### How to complete this task
Take the lines below between the one holding "claim_ProviderID : string;" and the one holding "Definition ConditionTypeLaunched : string", inclusive, and copy them exactly. Add nothing.

BEGIN Data for review

(* ===== verification/Objects.v ===== *)
(** * Objects: the Kubernetes objects the sources read

    The types of k8s.io/api are not part of the repository; these records hold
    the fields of a pod, a taint and a toleration that the modelled code reads,
    with a Go pointer as an [option] and a Go slice as a list. *)

From S2P Require Import Prelude Requirement.

Definition NamespacedName : Type := string * string.

(** [corev1.NodeSelectorRequirement]. *)
Record CoreNodeSelectorRequirement := mkCoreNSR {
  cnsr_Key : string;
  cnsr_Operator : NodeSelectorOperator;
  cnsr_Values : list string;
}.

(** [corev1.PreferredSchedulingTerm]; [corev1.NodeSelectorTerm] is its match expressions. *)
Record PreferredSchedulingTerm := mkPreferredTerm {
  Weight : Z;
  Preference : list CoreNodeSelectorRequirement;
}.

Record NodeAffinityT := mkNodeAffinity {
  RequiredTerms : option (list (list CoreNodeSelectorRequirement));
  PreferredTerms : list PreferredSchedulingTerm;
}.

(** [metav1.LabelSelector] requirements and selectors. *)
Inductive LabelSelectorOperator := SelIn | SelNotIn | SelExists | SelDoesNotExist.

#[export] Instance LabelSelectorOperator_eq_dec : EqDecision LabelSelectorOperator.
Proof. solve_decision. Defined.

Record LabelSelectorRequirement := mkLSR {
  lsr_Key : string;
  lsr_Operator : LabelSelectorOperator;
  lsr_Values : list string;
}.

#[export] Instance LabelSelectorRequirement_eq_dec : EqDecision LabelSelectorRequirement.
Proof. solve_decision. Defined.

Record LabelSelector := mkLabelSelector {
  MatchLabels : gmap string string;
  MatchExpressions : list LabelSelectorRequirement;
}.

#[export] Instance LabelSelector_eq_dec : EqDecision LabelSelector.
Proof. solve_decision. Defined.

(** [corev1.PodAffinityTerm] and [corev1.WeightedPodAffinityTerm]. *)
Record PodAffinityTerm := mkPodAffinityTerm {
  pat_LabelSelector : option LabelSelector;
  pat_Namespaces : list string;
  pat_NamespaceSelector : option LabelSelector;
  pat_TopologyKey : string;
}.

Record WeightedPodAffinityTerm := mkWeightedPodAffinityTerm {
  wpat_Weight : Z;
  wpat_Term : PodAffinityTerm;
}.

Record PodAffinityT := mkPodAffinity {
  pa_Required : list PodAffinityTerm;
  pa_Preferred : list WeightedPodAffinityTerm;
}.

Record AffinityT := mkAffinity {
  NodeAffinity : option NodeAffinityT;
  PodAffinity : option PodAffinityT;
  PodAntiAffinity : option PodAffinityT;
}.

(** Taints and tolerations. *)
Inductive TaintEffect := NoSchedule | PreferNoSchedule | NoExecute.

#[export] Instance TaintEffect_eq_dec : EqDecision TaintEffect.
Proof. solve_decision. Defined.

Record Taint := mkTaint {
  taint_Key : string;
  taint_Value : string;
  taint_Effect : TaintEffect;
}.

#[export] Instance Taint_eq_dec : EqDecision Taint.
Proof. solve_decision. Defined.

Inductive TolerationOperator := TolEmpty | TolExists | TolEqual | TolGt | TolLt.

#[export] Instance TolerationOperator_eq_dec : EqDecision TolerationOperator.
Proof. solve_decision. Defined.

(** An absent effect matches every effect; the key may be empty. *)
Record Toleration := mkToleration {
  tol_Key : string;
  tol_Operator : TolerationOperator;
  tol_Value : string;
  tol_Effect : option TaintEffect;
}.

#[export] Instance Toleration_eq_dec : EqDecision Toleration.
Proof. solve_decision. Defined.

Inductive UnsatisfiableConstraintAction := DoNotSchedule | ScheduleAnyway.

#[export] Instance UnsatisfiableConstraintAction_eq_dec :
  EqDecision UnsatisfiableConstraintAction.
Proof. solve_decision. Defined.

(** [corev1.NodeInclusionPolicy]. *)
Inductive NodeInclusionPolicy := PolicyHonor | PolicyIgnore.

#[export] Instance NodeInclusionPolicy_eq_dec : EqDecision NodeInclusionPolicy.
Proof. solve_decision. Defined.

Record TopologySpreadConstraint := mkTSC {
  MaxSkew : Z;
  TopologyKey : string;
  WhenUnsatisfiable : UnsatisfiableConstraintAction;
  tsc_LabelSelector : option LabelSelector;
  MinDomains : option Z;
  NodeAffinityPolicy : option NodeInclusionPolicy;
  NodeTaintsPolicy : option NodeInclusionPolicy;
  MatchLabelKeys : list string;
}.

(** [corev1.ContainerPort]; the protocol is a string type. *)
Record ContainerPort := mkContainerPort {
  cp_HostIP : string;
  cp_HostPort : Z;
  cp_Protocol : string;
}.

(** [metav1.Condition] and [corev1.NodeCondition]; the status is a string type. *)
Record Condition := mkCondition {
  cond_Type : string;
  cond_Status : string;
  cond_Reason : string;
  cond_Message : string;
  cond_LastTransitionTime : Z;
}.

#[export] Instance Condition_eq_dec : EqDecision Condition.
Proof. solve_decision. Defined.

Definition ConditionTrue : string := "True".
Definition ConditionFalse : string := "False".
Definition ConditionUnknown : string := "Unknown".

(** The time [time.Time{}], 1 January of year 1. *)
Definition zero_time : Z := -62135596800000000000.

(** [time.Time.Sub]: a duration saturates at 64 bits. *)
Definition time_Sub (t u : Z) : Z := (int64_min `max` (t - u)) `min` int64_max.

Inductive PodPhase := PodPending | PodRunning | PodSucceeded | PodFailed | PodUnknown.

#[export] Instance PodPhase_eq_dec : EqDecision PodPhase.
Proof. solve_decision. Defined.

(** [corev1.PodStatus]. *)
Record PodStatus := mkPodStatus {
  Phase : PodPhase;
  Conditions : list Condition;
  NominatedNodeName : string;
  StartTime : option Z;
}.

(** [metav1.OwnerReference]; [or_Controller] is the [*bool] read as false when nil. *)
Record OwnerReference := mkOwnerReference {
  or_APIVersion : string;
  or_Kind : string;
  or_Controller : bool;
  or_Name : string;
  or_UID : string;
}.

(** Times are nanoseconds since the epoch. *)
Record Pod := mkPod {
  pod_Namespace : string;
  pod_Name : string;
  pod_UID : string;
  pod_Labels : gmap string string;
  pod_Annotations : gmap string string;
  pod_CreationTimestamp : Z;
  pod_NodeSelector : gmap string string;
  pod_Affinity : option AffinityT;
  pod_Tolerations : list Toleration;
  pod_TopologySpreadConstraints : list TopologySpreadConstraint;
  pod_Containers : list (list ContainerPort);
  pod_Priority : option Z;
  pod_NodeName : string;
  pod_Status : PodStatus;
  pod_DeletionTimestamp : option Z;
  pod_OwnerReferences : list OwnerReference;
  pod_ResourceClaims : list string;
  pod_InitContainerClaims : list (list string);
  pod_ContainerClaims : list (list string);
}.

(** [corev1.Node], as far as it is read. *)
Record Node := mkNode {
  node_Name : string;
  node_Labels : gmap string string;
  node_Annotations : gmap string string;
  node_CreationTimestamp : Z;
  node_DeletionTimestamp : option Z;
  node_Taints : list Taint;
  node_ProviderID : string;
  node_Capacity : gmap string Z;
  node_Allocatable : gmap string Z;
  node_Conditions : list Condition;
}.

#[export] Instance Node_eq_dec : EqDecision Node.
Proof. solve_decision. Defined.

(** [v1.NodeClaim] of pkg/apis/v1/nodeclaim.go: the API object of a node. *)
Record v1NodeClaim := mkv1NodeClaim {
  claim_Name : string;
  claim_UID : string;
  claim_Labels : gmap string string;
  claim_Annotations : gmap string string;
  claim_CreationTimestamp : Z;
  claim_DeletionTimestamp : option Z;
  claim_Taints : list Taint;
  claim_StartupTaints : list Taint;
  claim_TerminationGracePeriod : option Z;
  claim_ExpireAfter : option Z;
  claim_ProviderID : string;
  claim_NodeName : string;
  claim_Capacity : gmap string Z;
  claim_Allocatable : gmap string Z;
  claim_Conditions : list Condition;
  claim_LastPodEventTime : option Z;
}.

#[export] Instance v1NodeClaim_eq_dec : EqDecision v1NodeClaim.
Proof. solve_decision. Defined.

(** The condition types of pkg/apis/v1/nodeclaim_status.go. *)
Definition ConditionTypeLaunched : string := "Launched".
Definition ConditionTypeRegistered : string := "Registered".
Definition ConditionTypeInitialized : string := "Initialized".
Definition ConditionTypeConsolidatable : string := "Consolidatable".
Definition ConditionTypeDrifted : string := "Drifted".
Definition ConditionTypeDrained : string := "Drained".
Definition ConditionTypeVolumesDetached : string := "VolumesDetached".
Definition ConditionTypeInstanceTerminating : string := "InstanceTerminating".
Definition ConditionTypeConsistentStateFound : string := "ConsistentStateFound".
Definition ConditionTypeDisruptionReason : string := "DisruptionReason".
Definition ConditionTypeRebooting : string := "Rebooting".

(** [StatusConditions().Get]: the condition of a type; a condition that is absent
    is neither true nor false. *)
Definition get_condition (type : string) (conditions : list Condition) : option Condition :=
  List.find (λ c, bool_decide (cond_Type c = type)) conditions.

Definition condition_has (status type : string) (conditions : list Condition) : bool :=
  match get_condition type conditions with
  | Some c => bool_decide (cond_Status c = status)
  | None => false
  end.

Abbreviation condition_true := (condition_has ConditionTrue).
Abbreviation condition_false := (condition_has ConditionFalse).

(** [client.ObjectKeyFromObject]. *)
Definition pod_key (p : Pod) : NamespacedName := (pod_Namespace p, pod_Name p).

(** [intstr.IntOrString]. *)
Inductive IntOrString := IntVal (z : Z) | StrVal (s : string).

#[export] Instance IntOrString_eq_dec : EqDecision IntOrString.
Proof. solve_decision. Defined.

END Data for review

### Answer for the task
  claim_ProviderID : string;
  claim_NodeName : string;
  claim_Capacity : gmap string Z;
  claim_Allocatable : gmap string Z;
  claim_Conditions : list Condition;
  claim_LastPodEventTime : option Z;
}.

#[export] Instance v1NodeClaim_eq_dec : EqDecision v1NodeClaim.
Proof. solve_decision. Defined.

(** The condition types of pkg/apis/v1/nodeclaim_status.go. *)
Definition ConditionTypeLaunched : string := "Launched".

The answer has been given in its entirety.